Alemanha está pronta para ‘brigar’ com EUA

O ministro de Relações Exteriores da Alemanha, Heiko Maas, disse que o país está pronto para “brigar” com os Estados Unidos. De acordo com ele, a decisão de Donald Trump de sair do acordo nuclear com o Irã é um erro que terá consequências graves em longo prazo. “Devemos, infelizmente, reconhecer que, da parte dos EUA, não há disponibilidade alguma para levar a sério argumentos de seus aliados”, disse.
“As mudanças em curso no país norte-americano alteraram as relações transatlânticas há tempos. Estamos prontos para dialogar e discutir sobre o tratado, mas, se necessário, brigaremos por nossas posições”, concluiu. O presidente Trump se reuniu com a chanceler alemã, Angela Merkel, em abril, para discutir o pacto com o Irã. No entanto, nem Merkel nem outros líderes conseguiram convencer o magnata a não sair do acordo.
A Alemanha é um dos países que defendem uma nova discussão em torno do programa nuclear do país persa, mas que dizem que os termos do texto atual estão sendo respeitados (ANSA).

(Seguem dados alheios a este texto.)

(* ===== verification/CoreTokens.v ===== *)
(** The records of bearer tokens and their indexes.

    The invariant [tokens_inv]: every record is stored under its own hash and can
    be stored again, and the two indexes hold exactly one entry per record. Here
    are what storing a record does to the stores, on every path, and the lemma on
    indexed queries; the theorems are in CoreSafety.v. *)
From Stdlib Require Import Ascii ZArith Lia.
From stdpp Require Import base numbers list gmap strings.
From S2P Require Import Prelude Sdk Sha256 Utils FeegrantKeys CoreKeeper.

(** * Keys *)

Lemma prefixed_app_inj a b x y : fits a -> fits b ->
  prefixed a ++ x = prefixed b ++ y -> a = b /\ x = y.
Proof.
  intros [Ha1 Ha2] [Hb1 Hb2]. unfold prefixed. simpl. intros [= Hl Heq].
  apply (f_equal Z_of_byte) in Hl. rewrite !Z_of_byte_of_Z in Hl by lia.
  apply app_inj_1 in Heq; [done|lia].
Qed.

Lemma fits_nonempty b : fits b -> b <> [].
Proof. unfold fits. destruct b; simpl; [lia|done]. Qed.

Lemma HashJWSToken_fits t : fits (HashJWSToken t).
Proof. unfold fits, HashJWSToken. rewrite hex_encode_length, sha256_length. lia. Qed.

(** The index entries of a record. *)
Definition did_index_key (r : JWSTokenRecord) : bytes := prefixed (IssuerDid r) ++ prefixed (TokenHash r).
Definition account_index_key (r : JWSTokenRecord) : bytes :=
  prefixed (AuthorizedAccount r) ++ prefixed (TokenHash r).

Section key_facts.
Context `{SdkKeys}.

Daniel Alves está fora da Copa

Lateral direito do Paris Saint-Germain, Daniel Alves.

O lateral direito Daniel Alves está fora da Copa da Rússia, por causa de uma lesão. A informação foi confirmada, no início da tarde da sexta-feira (11), pela Confederação Brasileira de Futebol (CBF). O jogador foi examinado, em Paris, por uma comissão da CBF, que confirmou a gravidade do caso.
“Esgotadas todas as alternativas de recuperação dentro do prazo, constatou-se a impossibilidade da convocação de Daniel Alves para o período de preparação, amistosos e, consequentemente, para a Copa do Mundo. A comissão técnica da seleção brasileira sente pelo ocorrido e deseja a Daniel Alves uma pronta recuperação para que sua técnica, raça e liderança estejam de volta ao serviço da Amarelinha o mais breve possível”, afirmou a CBF, em nota divulgada à imprensa.
O lateral direito do Paris Saint-Germain foi examinado pelo médico Rodrigo Lasmar e pelo coordenador Edu Gaspar, que constataram a suspeita de lesão grave: “Foram realizados exames complementares minuciosos e confirmado o diagnóstico inicial de lesão do ligamento cruzado anterior, com necessidade de tratamento cirúrgico”.
O técnico Tite vai anunciar na próxima segunda-feira (14) a lista dos 23 jogadores convocados para a Copa e quem será o provável substituto de Daniel Alves na posição. Ele se machucou durante partida do PSG contra o Les Herbiers, na final da Copa da França, no último dia 8 (AE).

Receita fecha fábrica de cigarro Bellavana pela 3ª vez

Brasília - A Receita Federal realizou na manhã de sexta-feira (11), uma operação especial na fábrica de cigarros Bellavana, em Cajamar (SP). A empresa é dona da marca Klint e teve seu registro para fabricação e comercialização cancelado. É a terceira vez que a fabricante de cigarros tem sua produção lacrada pelo fisco por causa de débitos fiscais em discussão judicial por inadimplência e sonegação.
“Nós estamos com uma equipe especial na fábrica. Nesse setor, a tributação é de 80% e eles não pagam. Com isso, o mercado fica mais rentável que o tráfico de droga. Estamos atacando para mudar o setor de cigarros no Brasil”, afirma o coordenador-geral de Fiscalização, Flávio Vilela Campos. Segundo a Receita, fábricas como a Bellavana se valem de um modus operandi de sonegação fiscal que, conforme cálculo atualizado até outubro de 2015, resulta em dívidas com o erário de R$ 16,7 bilhões.
Esses valores, diz a Receita, nunca são pagos e gera um cenário de disputa de mercado desleal em relação às empresas que atuam em conformidade com as normas tributárias e legais do setor. Antes de ser alvo da operação nesta sexta-feira, a Bellavana foi alvo de uma ação conjunta entre a Receita e a Polícia Federal, a Ex Fumo, quando seu principal sócio, Rafael Gois foi preso (AE).